:: Work task ::
Pick out the lines below with "option" and list them.

---------------

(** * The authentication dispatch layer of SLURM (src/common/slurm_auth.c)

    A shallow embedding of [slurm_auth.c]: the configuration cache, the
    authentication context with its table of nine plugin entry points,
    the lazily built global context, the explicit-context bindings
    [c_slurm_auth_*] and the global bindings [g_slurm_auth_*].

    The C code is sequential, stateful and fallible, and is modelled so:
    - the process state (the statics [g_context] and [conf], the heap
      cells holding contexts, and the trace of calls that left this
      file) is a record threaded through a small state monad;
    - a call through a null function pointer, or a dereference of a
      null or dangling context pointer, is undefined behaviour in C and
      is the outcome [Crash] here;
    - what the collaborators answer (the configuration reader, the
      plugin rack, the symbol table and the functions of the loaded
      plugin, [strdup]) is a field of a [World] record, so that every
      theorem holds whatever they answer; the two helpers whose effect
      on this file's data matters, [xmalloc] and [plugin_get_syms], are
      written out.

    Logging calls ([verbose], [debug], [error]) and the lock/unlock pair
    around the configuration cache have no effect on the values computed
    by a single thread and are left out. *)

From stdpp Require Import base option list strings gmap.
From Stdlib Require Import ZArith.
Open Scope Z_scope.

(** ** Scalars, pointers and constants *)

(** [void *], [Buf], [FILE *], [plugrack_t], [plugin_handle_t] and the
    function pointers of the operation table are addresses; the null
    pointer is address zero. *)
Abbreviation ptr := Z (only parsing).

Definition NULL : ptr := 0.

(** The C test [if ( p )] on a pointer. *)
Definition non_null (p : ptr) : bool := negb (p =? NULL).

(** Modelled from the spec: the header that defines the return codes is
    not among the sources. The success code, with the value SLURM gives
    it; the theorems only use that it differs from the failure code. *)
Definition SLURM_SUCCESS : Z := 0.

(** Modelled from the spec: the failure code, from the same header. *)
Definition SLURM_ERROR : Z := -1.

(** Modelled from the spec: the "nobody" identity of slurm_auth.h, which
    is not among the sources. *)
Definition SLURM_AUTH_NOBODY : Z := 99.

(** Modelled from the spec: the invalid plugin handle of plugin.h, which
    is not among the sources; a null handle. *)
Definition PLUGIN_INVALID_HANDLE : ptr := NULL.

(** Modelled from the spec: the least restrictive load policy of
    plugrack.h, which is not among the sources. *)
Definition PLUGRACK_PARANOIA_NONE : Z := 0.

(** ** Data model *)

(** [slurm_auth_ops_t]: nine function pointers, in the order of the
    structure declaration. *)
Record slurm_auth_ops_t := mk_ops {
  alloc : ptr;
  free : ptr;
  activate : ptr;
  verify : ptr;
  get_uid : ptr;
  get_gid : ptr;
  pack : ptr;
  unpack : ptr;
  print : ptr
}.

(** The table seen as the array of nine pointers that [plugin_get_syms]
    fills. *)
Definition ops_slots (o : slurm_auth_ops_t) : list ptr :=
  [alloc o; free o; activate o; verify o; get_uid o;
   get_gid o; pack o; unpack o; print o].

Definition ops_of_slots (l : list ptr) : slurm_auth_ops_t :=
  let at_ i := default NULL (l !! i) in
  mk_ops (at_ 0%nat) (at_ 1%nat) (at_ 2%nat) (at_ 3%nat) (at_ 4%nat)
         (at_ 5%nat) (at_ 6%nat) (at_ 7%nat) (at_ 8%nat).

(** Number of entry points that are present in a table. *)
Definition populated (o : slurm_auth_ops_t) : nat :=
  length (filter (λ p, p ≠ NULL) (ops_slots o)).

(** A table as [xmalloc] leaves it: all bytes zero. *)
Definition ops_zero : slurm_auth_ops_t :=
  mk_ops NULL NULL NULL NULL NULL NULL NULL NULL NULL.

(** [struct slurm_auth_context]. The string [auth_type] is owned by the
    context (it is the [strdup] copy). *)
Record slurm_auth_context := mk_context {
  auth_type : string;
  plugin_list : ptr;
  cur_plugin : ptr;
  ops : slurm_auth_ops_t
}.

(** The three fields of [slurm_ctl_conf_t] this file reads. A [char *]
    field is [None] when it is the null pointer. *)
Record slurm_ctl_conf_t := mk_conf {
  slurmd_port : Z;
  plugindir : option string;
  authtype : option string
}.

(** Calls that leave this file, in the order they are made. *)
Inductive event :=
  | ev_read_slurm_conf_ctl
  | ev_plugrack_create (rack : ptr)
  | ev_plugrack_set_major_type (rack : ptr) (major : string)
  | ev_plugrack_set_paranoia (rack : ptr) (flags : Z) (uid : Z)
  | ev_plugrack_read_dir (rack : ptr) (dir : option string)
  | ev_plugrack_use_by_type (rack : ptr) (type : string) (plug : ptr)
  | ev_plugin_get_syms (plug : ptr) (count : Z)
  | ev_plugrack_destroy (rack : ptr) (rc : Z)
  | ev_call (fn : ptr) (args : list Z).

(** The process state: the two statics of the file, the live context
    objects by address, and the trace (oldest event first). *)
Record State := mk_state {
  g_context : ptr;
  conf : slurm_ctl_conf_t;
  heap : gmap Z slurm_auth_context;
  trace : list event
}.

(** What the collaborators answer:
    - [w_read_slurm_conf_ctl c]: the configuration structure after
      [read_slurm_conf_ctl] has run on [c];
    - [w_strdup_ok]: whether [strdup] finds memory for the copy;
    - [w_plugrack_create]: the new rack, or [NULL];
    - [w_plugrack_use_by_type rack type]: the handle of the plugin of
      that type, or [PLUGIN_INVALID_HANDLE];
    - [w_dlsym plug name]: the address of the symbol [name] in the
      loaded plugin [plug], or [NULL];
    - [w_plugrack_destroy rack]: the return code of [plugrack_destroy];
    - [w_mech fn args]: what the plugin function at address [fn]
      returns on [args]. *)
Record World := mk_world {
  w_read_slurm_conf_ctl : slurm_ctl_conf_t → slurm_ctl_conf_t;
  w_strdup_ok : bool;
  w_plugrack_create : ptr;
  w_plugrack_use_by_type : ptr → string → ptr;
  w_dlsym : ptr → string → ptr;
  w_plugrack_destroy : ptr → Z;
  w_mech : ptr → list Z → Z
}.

---------------

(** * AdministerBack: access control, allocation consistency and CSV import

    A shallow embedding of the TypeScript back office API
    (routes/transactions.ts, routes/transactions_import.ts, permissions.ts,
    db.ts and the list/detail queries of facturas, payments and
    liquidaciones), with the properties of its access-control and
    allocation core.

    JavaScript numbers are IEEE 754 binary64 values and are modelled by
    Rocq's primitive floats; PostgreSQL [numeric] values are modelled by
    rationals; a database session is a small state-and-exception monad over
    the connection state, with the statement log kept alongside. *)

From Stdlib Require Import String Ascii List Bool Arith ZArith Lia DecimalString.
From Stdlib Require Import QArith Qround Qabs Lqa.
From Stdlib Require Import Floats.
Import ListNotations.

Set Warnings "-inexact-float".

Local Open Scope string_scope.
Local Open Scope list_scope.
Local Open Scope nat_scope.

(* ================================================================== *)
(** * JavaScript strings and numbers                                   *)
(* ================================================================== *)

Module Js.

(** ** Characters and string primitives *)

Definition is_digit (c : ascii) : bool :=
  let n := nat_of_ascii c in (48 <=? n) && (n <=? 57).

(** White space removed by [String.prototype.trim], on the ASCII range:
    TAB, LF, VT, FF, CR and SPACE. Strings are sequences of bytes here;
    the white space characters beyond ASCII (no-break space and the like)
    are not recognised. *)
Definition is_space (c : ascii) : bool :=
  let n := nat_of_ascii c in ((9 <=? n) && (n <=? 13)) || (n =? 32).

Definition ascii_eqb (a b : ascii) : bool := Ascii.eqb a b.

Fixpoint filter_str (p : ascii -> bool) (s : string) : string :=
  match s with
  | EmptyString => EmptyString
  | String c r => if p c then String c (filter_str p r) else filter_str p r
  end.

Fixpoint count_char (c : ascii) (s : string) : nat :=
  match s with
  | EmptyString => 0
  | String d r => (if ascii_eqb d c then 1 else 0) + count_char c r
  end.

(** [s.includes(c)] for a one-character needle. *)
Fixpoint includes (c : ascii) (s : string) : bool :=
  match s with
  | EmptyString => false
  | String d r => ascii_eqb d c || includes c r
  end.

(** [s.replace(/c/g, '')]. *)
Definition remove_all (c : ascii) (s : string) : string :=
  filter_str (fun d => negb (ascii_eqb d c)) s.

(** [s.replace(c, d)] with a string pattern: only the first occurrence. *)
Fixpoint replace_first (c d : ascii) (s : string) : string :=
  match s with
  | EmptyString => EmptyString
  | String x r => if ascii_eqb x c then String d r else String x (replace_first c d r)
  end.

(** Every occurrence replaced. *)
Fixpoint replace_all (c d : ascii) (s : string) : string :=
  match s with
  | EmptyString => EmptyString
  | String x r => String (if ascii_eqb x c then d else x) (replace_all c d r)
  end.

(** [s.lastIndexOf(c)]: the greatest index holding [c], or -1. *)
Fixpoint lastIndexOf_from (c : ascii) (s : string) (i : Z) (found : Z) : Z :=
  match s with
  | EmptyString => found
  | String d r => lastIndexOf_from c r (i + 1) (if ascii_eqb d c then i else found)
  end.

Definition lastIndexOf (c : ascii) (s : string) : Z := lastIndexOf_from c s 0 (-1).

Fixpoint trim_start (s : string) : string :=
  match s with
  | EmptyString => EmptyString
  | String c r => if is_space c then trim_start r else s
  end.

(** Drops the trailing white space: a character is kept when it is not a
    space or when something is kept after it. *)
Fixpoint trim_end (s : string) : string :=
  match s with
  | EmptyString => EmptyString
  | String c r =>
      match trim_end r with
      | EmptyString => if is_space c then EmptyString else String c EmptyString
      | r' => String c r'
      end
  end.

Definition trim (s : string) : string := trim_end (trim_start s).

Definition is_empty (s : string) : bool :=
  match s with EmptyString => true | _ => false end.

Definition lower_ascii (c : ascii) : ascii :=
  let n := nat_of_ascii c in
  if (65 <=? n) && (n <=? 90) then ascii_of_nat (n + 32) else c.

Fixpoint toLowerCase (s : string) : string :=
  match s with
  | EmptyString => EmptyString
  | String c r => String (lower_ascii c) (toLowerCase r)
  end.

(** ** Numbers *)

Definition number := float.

---------------

:: Exercise result ::
From stdpp Require Import base option list strings gmap.
  plugindir : option string;
  authtype : option string
  | ev_plugrack_read_dir (rack : ptr) (dir : option string)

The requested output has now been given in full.